● Task: The complete listing should be transcribed precisely.

● Material provided:

(* ===================================================================== *)
(** ** Partial accept *)
(* ===================================================================== *)

(** [_acceptNext] past its guard, for a callback that answers [idx] without
    touching the world. *)
Lemma acceptNext_run (env : Collaborators) (editor : ICodeEditor)
    (cb : Position -> jsstring -> M Z) (w : World)
    (st : State) (g : GhostTextOrReplacement)
    (ic : InlineCompletionWithUpdatedRange) (w1 : World)
    (firstPart : GhostTextPart) (rest : list GhostTextPart) (idx : Z) :
  guardPasses env editor w st g ic w1 ->
  parts g = firstPart :: rest ->
  cb (mkPosition (ghostLineNumber g) (partColumn firstPart)) (partText firstPart) w1
  = (Returns idx, w1) ->
  let completion := toInlineCompletion ic in
  let r := listRef (source completion) in
  (is_Some (snippetInfo completion)
   \/ filterText completion <> insertText completion ->
   _acceptNext env editor cb w = accept env editor w1)
  /\ (snippetInfo completion = None ->
      filterText completion = insertText completion ->
      idx = Js.length (partText firstPart) -> arrayLength (parts g) = 1 ->
      _acceptNext env editor cb w = acceptUnawaited env editor w1)
  /\ (~ fallsBackToAccept completion g firstPart idx ->
      exists w' edits sels,
        _acceptNext env editor cb w = (Returns tt, w')
        /\ _getEdits (newRangesOf env) (textModel w) (textModel w)
             (_selections (inputs w)) (partialEdit completion g firstPart idx)
           = Returns (edits, sels)
        /\ log w'
           = log w
             ++ [EvStateRead; EvAddRef r; EvPushUndoStop;
                 EvExecuteEdits inlineSuggestion_accept
                   (List.map (fun e => replaceMove (editRange e) (editText e)) edits);
                 EvSetSelections sels inlineCompletionPartialAccept]
             ++ (if providerHandlesPartialAccept (source completion)
                 then [EvHandlePartialAccept r (sourceInlineCompletion completion)
                         (Js.length
                            (getValueInRange (textModel w')
                               (acceptedRange env completion g firstPart idx)))]
                 else [])
             ++ [EvRemoveRef r]
        /\ getLineContent (textModel w')
           = getLineContent
               (applyEdits env (textModel w)
                  (List.map (fun e => replaceMove (editRange e) (editText e)) edits))
        /\ getValueInRange (textModel w')
           = getValueInRange
               (applyEdits env (textModel w)
                  (List.map (fun e => replaceMove (editRange e) (editText e)) edits))
        /\ _isActive w' = _isActive w
        /\ source_inlineCompletions w' = source_inlineCompletions w
        /\ source_suggestWidgetInlineCompletions w'
           = source_suggestWidgetInlineCompletions w
        /\ _isAcceptingPartially w' = false).
Proof.
  intros Hguard Hparts Hcb completion r.
  pose proof (guardPasses_world _ _ _ _ _ _ _ Hguard) as Hw1.
  destruct Hguard as (Hmodel & Hst & Hg & Hne & Hic).
  destruct (state_with_completion_has_cursor _ _ _ _ _ Hst Hic)
    as (c0 & cs & Hsels).
  change (inputs (add_log EvStateRead w)) with (inputs w) in Hsels.
  assert (Hstart :
    _acceptNext env editor cb w
    = (if bool_decide (is_Some (snippetInfo completion))
          || negb (bool_decide (filterText completion = insertText completion))
       then accept env editor
       else
         bind (cb (mkPosition (ghostLineNumber g) (partColumn firstPart))
                 (partText firstPart))
           (fun acceptUntilIndexExclusive =>
              if (acceptUntilIndexExclusive =? Js.length (partText firstPart))
                 && (arrayLength (parts g) =? 1)
              then acceptUnawaited env editor
              else
                bind (emit (EvAddRef r)) (fun _ =>
                tryFinally
                  (bind (modify (set_isAcceptingPartially true)) (fun _ =>
                   bind
                     (tryFinally
                        (bind (emit EvPushUndoStop) (fun _ =>
                         bind (gets (fun w => _selections (inputs w))) (fun selections =>
                         bind (gets textModel) (fun model =>
                         bind (lift (_getEdits (newRangesOf env) model model selections
                                       (partialEdit completion g firstPart
                                          acceptUntilIndexExclusive)))
                           (fun edits =>
                         bind (executeEdits env inlineSuggestion_accept
                                 (List.map
                                    (fun edit => replaceMove (editRange edit) (editText edit))
                                    (fst edits))) (fun _ =>
                         emit (EvSetSelections (snd edits)
                                 inlineCompletionPartialAccept)))))))
                        (modify (set_isAcceptingPartially false)))
                     (fun _ =>
                        if providerHandlesPartialAccept (source completion)
                        then bind (gets textModel) (fun model =>
                               emit (EvHandlePartialAccept r
                                       (sourceInlineCompletion completion)
                                       (Js.length
                                          (getValueInRange model
                                             (acceptedRange env completion g firstPart
                                                acceptUntilIndexExclusive)))))
                        else ret tt)))
                  (emit (EvRemoveRef r)))))
      w1).
  { unfold _acceptNext. unfold bind at 1, gets at 1. rewrite Hmodel.
    unfold bind at 1, emit at 1, modify at 1.
    unfold bind at 1. rewrite Hst, Hg, Hne, Hic. fold completion.
    destruct (_ || _); [reflexivity|].
    rewrite Hparts. reflexivity. }
  rewrite Hstart. clear Hstart.
  split; [|split].
  - intros [Hsn | Hft].
    + rewrite (bool_decide_eq_true_2 _ Hsn). reflexivity.
    + rewrite (bool_decide_eq_false_2 _ Hft). rewrite orb_true_r. reflexivity.
  - intros Hsn Hft Hidx Hlen.
    rewrite (bool_decide_eq_false_2 (is_Some (snippetInfo completion)))
      by (rewrite Hsn; intros [x Hx]; discriminate).
    rewrite (bool_decide_eq_true_2 _ Hft). cbn [orb negb].
    unfold bind at 1. rewrite Hcb.
    rewrite Hidx, Hlen, !Z.eqb_refl. reflexivity.
  - intros Hnot.
    assert (Hsn : bool_decide (is_Some (snippetInfo completion)) = false).
    { apply bool_decide_eq_false_2. intros H. apply Hnot. now left. }
    assert (Hft : bool_decide (filterText completion = insertText completion) = true).
    { apply bool_decide_eq_true_2.
      destruct (decide (filterText completion = insertText completion)) as [E|E];
        [exact E | exfalso; apply Hnot; right; now left]. }
    assert (Hcut : (idx =? Js.length (partText firstPart))
                   && (arrayLength (parts g) =? 1) = false).
    { apply andb_false_iff.
      destruct (Z.eqb_spec idx (Js.length (partText firstPart))) as [E1|E1];
        [|now left].
      destruct (Z.eqb_spec (arrayLength (parts g)) 1) as [E2|E2]; [|now right].
      exfalso. apply Hnot. right; right. auto. }
    rewrite Hsn, Hft. cbn [orb negb].
    unfold bind at 1. rewrite Hcb, Hcut.
    unfold _getEdits. rewrite Hsels.
    change ((c0 :: cs) !! 0%nat) with (Some c0). cbv beta iota zeta.
    unfold executeEdits, tryFinally, bind, emit, modify, gets, lift, ret.
    destruct Hw1 as [->| ->];
      change (_selections (inputs (add_log EvStateRead w))) with (_selections (inputs w));
      cbn -[List.map secondaryEdit drop partialEdit acceptedRange]; rewrite ?Hsels;
      destruct (providerHandlesPartialAccept (source completion));
      cbn -[List.map secondaryEdit drop partialEdit acceptedRange];
      eexists _, _, _; (split; [reflexivity|]); (split; [reflexivity|]);
      cbn -[List.map secondaryEdit drop partialEdit acceptedRange];
      rewrite <- ?app_assoc; repeat split; reflexivity.
Qed.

● Your response:
(* ===================================================================== *)
(** ** Partial accept *)
(* ===================================================================== *)

(** [_acceptNext] past its guard, for a callback that answers [idx] without
    touching the world. *)
Lemma acceptNext_run (env : Collaborators) (editor : ICodeEditor)
    (cb : Position -> jsstring -> M Z) (w : World)
    (st : State) (g : GhostTextOrReplacement)
    (ic : InlineCompletionWithUpdatedRange) (w1 : World)
    (firstPart : GhostTextPart) (rest : list GhostTextPart) (idx : Z) :
  guardPasses env editor w st g ic w1 ->
  parts g = firstPart :: rest ->
  cb (mkPosition (ghostLineNumber g) (partColumn firstPart)) (partText firstPart) w1
  = (Returns idx, w1) ->
  let completion := toInlineCompletion ic in
  let r := listRef (source completion) in
  (is_Some (snippetInfo completion)
   \/ filterText completion <> insertText completion ->
   _acceptNext env editor cb w = accept env editor w1)
  /\ (snippetInfo completion = None ->
      filterText completion = insertText completion ->
      idx = Js.length (partText firstPart) -> arrayLength (parts g) = 1 ->
      _acceptNext env editor cb w = acceptUnawaited env editor w1)
  /\ (~ fallsBackToAccept completion g firstPart idx ->
      exists w' edits sels,
        _acceptNext env editor cb w = (Returns tt, w')
        /\ _getEdits (newRangesOf env) (textModel w) (textModel w)
             (_selections (inputs w)) (partialEdit completion g firstPart idx)
           = Returns (edits, sels)
        /\ log w'
           = log w
             ++ [EvStateRead; EvAddRef r; EvPushUndoStop;
                 EvExecuteEdits inlineSuggestion_accept
                   (List.map (fun e => replaceMove (editRange e) (editText e)) edits);
                 EvSetSelections sels inlineCompletionPartialAccept]
             ++ (if providerHandlesPartialAccept (source completion)
                 then [EvHandlePartialAccept r (sourceInlineCompletion completion)
                         (Js.length
                            (getValueInRange (textModel w')
                               (acceptedRange env completion g firstPart idx)))]
                 else [])
             ++ [EvRemoveRef r]
        /\ getLineContent (textModel w')
           = getLineContent
               (applyEdits env (textModel w)
                  (List.map (fun e => replaceMove (editRange e) (editText e)) edits))
        /\ getValueInRange (textModel w')
           = getValueInRange
               (applyEdits env (textModel w)
                  (List.map (fun e => replaceMove (editRange e) (editText e)) edits))
        /\ _isActive w' = _isActive w
        /\ source_inlineCompletions w' = source_inlineCompletions w
        /\ source_suggestWidgetInlineCompletions w'
           = source_suggestWidgetInlineCompletions w
        /\ _isAcceptingPartially w' = false).
Proof.
  intros Hguard Hparts Hcb completion r.
  pose proof (guardPasses_world _ _ _ _ _ _ _ Hguard) as Hw1.
  destruct Hguard as (Hmodel & Hst & Hg & Hne & Hic).
  destruct (state_with_completion_has_cursor _ _ _ _ _ Hst Hic)
    as (c0 & cs & Hsels).
  change (inputs (add_log EvStateRead w)) with (inputs w) in Hsels.
  assert (Hstart :
    _acceptNext env editor cb w
    = (if bool_decide (is_Some (snippetInfo completion))
          || negb (bool_decide (filterText completion = insertText completion))
       then accept env editor
       else
         bind (cb (mkPosition (ghostLineNumber g) (partColumn firstPart))
                 (partText firstPart))
           (fun acceptUntilIndexExclusive =>
              if (acceptUntilIndexExclusive =? Js.length (partText firstPart))
                 && (arrayLength (parts g) =? 1)
              then acceptUnawaited env editor
              else
                bind (emit (EvAddRef r)) (fun _ =>
                tryFinally
                  (bind (modify (set_isAcceptingPartially true)) (fun _ =>
                   bind
                     (tryFinally
                        (bind (emit EvPushUndoStop) (fun _ =>
                         bind (gets (fun w => _selections (inputs w))) (fun selections =>
                         bind (gets textModel) (fun model =>
                         bind (lift (_getEdits (newRangesOf env) model model selections
                                       (partialEdit completion g firstPart
                                          acceptUntilIndexExclusive)))
                           (fun edits =>
                         bind (executeEdits env inlineSuggestion_accept
                                 (List.map
                                    (fun edit => replaceMove (editRange edit) (editText edit))
                                    (fst edits))) (fun _ =>
                         emit (EvSetSelections (snd edits)
                                 inlineCompletionPartialAccept)))))))
                        (modify (set_isAcceptingPartially false)))
                     (fun _ =>
                        if providerHandlesPartialAccept (source completion)
                        then bind (gets textModel) (fun model =>
                               emit (EvHandlePartialAccept r
                                       (sourceInlineCompletion completion)
                                       (Js.length
                                          (getValueInRange model
                                             (acceptedRange env completion g firstPart
                                                acceptUntilIndexExclusive)))))
                        else ret tt)))
                  (emit (EvRemoveRef r)))))
      w1).
  { unfold _acceptNext. unfold bind at 1, gets at 1. rewrite Hmodel.
    unfold bind at 1, emit at 1, modify at 1.
    unfold bind at 1. rewrite Hst, Hg, Hne, Hic. fold completion.
    destruct (_ || _); [reflexivity|].
    rewrite Hparts. reflexivity. }
  rewrite Hstart. clear Hstart.
  split; [|split].
  - intros [Hsn | Hft].
    + rewrite (bool_decide_eq_true_2 _ Hsn). reflexivity.
    + rewrite (bool_decide_eq_false_2 _ Hft). rewrite orb_true_r. reflexivity.
  - intros Hsn Hft Hidx Hlen.
    rewrite (bool_decide_eq_false_2 (is_Some (snippetInfo completion)))
      by (rewrite Hsn; intros [x Hx]; discriminate).
    rewrite (bool_decide_eq_true_2 _ Hft). cbn [orb negb].
    unfold bind at 1. rewrite Hcb.
    rewrite Hidx, Hlen, !Z.eqb_refl. reflexivity.
  - intros Hnot.
    assert (Hsn : bool_decide (is_Some (snippetInfo completion)) = false).
    { apply bool_decide_eq_false_2. intros H. apply Hnot. now left. }
    assert (Hft : bool_decide (filterText completion = insertText completion) = true).
    { apply bool_decide_eq_true_2.
      destruct (decide (filterText completion = insertText completion)) as [E|E];
        [exact E | exfalso; apply Hnot; right; now left]. }
    assert (Hcut : (idx =? Js.length (partText firstPart))
                   && (arrayLength (parts g) =? 1) = false).
    { apply andb_false_iff.
      destruct (Z.eqb_spec idx (Js.length (partText firstPart))) as [E1|E1];
        [|now left].
      destruct (Z.eqb_spec (arrayLength (parts g)) 1) as [E2|E2]; [|now right].
      exfalso. apply Hnot. right; right. auto. }
    rewrite Hsn, Hft. cbn [orb negb].
    unfold bind at 1. rewrite Hcb, Hcut.
    unfold _getEdits. rewrite Hsels.
    change ((c0 :: cs) !! 0%nat) with (Some c0). cbv beta iota zeta.
    unfold executeEdits, tryFinally, bind, emit, modify, gets, lift, ret.
    destruct Hw1 as [->| ->];
      change (_selections (inputs (add_log EvStateRead w))) with (_selections (inputs w));
      cbn -[List.map secondaryEdit drop partialEdit acceptedRange]; rewrite ?Hsels;
      destruct (providerHandlesPartialAccept (source completion));
      cbn -[List.map secondaryEdit drop partialEdit acceptedRange];
      eexists _, _, _; (split; [reflexivity|]); (split; [reflexivity|]);
      cbn -[List.map secondaryEdit drop partialEdit acceptedRange];
      rewrite <- ?app_assoc; repeat split; reflexivity.
Qed.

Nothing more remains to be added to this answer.